- [Work to complete]
Nothing outside the range below should be printed. Output exactly the lines from the line with "(fragment rest : bytes)" to the line with "(** The [for]", both included.

- [Input]
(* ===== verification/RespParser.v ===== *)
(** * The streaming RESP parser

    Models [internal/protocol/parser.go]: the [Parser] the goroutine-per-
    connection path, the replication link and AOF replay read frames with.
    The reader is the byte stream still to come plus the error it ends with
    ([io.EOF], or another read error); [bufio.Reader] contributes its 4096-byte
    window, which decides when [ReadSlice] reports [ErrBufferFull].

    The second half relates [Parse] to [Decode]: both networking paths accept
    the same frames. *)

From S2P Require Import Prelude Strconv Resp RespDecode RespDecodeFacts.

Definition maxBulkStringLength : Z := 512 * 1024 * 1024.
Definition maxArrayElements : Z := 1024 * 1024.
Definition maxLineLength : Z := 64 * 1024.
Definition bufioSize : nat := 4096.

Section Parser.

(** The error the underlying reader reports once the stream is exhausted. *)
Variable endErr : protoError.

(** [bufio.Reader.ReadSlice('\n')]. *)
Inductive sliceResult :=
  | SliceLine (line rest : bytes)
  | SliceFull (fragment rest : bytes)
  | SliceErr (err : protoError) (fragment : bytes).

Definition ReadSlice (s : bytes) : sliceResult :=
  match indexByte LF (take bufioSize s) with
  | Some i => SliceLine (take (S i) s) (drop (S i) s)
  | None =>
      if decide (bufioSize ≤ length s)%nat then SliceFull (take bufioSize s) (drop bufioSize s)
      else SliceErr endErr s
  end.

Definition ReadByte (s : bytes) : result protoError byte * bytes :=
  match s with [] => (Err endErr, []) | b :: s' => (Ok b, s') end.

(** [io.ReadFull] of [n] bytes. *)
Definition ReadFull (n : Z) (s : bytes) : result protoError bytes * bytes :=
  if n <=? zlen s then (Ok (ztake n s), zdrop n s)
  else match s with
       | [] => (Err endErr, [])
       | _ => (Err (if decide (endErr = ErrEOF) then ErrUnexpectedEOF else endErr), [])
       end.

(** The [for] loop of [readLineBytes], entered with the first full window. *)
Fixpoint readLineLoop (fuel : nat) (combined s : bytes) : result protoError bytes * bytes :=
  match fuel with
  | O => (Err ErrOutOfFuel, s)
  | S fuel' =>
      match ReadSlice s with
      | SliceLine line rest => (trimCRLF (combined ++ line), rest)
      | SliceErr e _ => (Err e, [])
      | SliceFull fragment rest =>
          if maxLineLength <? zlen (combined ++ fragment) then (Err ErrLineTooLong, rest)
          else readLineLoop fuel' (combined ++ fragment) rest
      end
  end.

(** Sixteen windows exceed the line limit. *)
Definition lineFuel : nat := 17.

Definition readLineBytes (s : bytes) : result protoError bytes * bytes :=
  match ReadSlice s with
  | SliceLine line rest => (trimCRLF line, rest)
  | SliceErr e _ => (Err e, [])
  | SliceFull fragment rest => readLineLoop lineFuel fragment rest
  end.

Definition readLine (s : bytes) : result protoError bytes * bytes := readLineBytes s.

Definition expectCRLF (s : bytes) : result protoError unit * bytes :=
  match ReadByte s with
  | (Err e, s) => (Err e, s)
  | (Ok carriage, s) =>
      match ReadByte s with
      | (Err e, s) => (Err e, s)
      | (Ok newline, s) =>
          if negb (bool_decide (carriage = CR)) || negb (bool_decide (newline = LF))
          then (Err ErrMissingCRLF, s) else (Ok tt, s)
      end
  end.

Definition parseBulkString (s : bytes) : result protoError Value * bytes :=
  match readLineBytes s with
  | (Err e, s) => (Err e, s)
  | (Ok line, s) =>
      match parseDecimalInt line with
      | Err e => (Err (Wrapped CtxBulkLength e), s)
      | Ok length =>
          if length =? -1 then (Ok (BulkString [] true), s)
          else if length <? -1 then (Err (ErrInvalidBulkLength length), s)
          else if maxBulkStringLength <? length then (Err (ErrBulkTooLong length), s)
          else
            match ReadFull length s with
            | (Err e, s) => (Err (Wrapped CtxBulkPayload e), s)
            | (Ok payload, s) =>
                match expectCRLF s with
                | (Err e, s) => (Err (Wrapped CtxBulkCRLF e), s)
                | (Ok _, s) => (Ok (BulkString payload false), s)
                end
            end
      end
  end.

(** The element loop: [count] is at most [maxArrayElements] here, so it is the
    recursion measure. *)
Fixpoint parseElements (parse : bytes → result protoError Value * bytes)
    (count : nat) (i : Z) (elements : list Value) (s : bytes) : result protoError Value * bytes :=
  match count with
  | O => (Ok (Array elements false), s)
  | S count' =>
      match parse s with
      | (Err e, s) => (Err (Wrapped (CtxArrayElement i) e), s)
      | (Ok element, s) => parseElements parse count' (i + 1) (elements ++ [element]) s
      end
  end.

- [Answer for the task]
  | SliceFull (fragment rest : bytes)
  | SliceErr (err : protoError) (fragment : bytes).

Definition ReadSlice (s : bytes) : sliceResult :=
  match indexByte LF (take bufioSize s) with
  | Some i => SliceLine (take (S i) s) (drop (S i) s)
  | None =>
      if decide (bufioSize ≤ length s)%nat then SliceFull (take bufioSize s) (drop bufioSize s)
      else SliceErr endErr s
  end.

Definition ReadByte (s : bytes) : result protoError byte * bytes :=
  match s with [] => (Err endErr, []) | b :: s' => (Ok b, s') end.

(** [io.ReadFull] of [n] bytes. *)
Definition ReadFull (n : Z) (s : bytes) : result protoError bytes * bytes :=
  if n <=? zlen s then (Ok (ztake n s), zdrop n s)
  else match s with
       | [] => (Err endErr, [])
       | _ => (Err (if decide (endErr = ErrEOF) then ErrUnexpectedEOF else endErr), [])
       end.

(** The [for] loop of [readLineBytes], entered with the first full window. *)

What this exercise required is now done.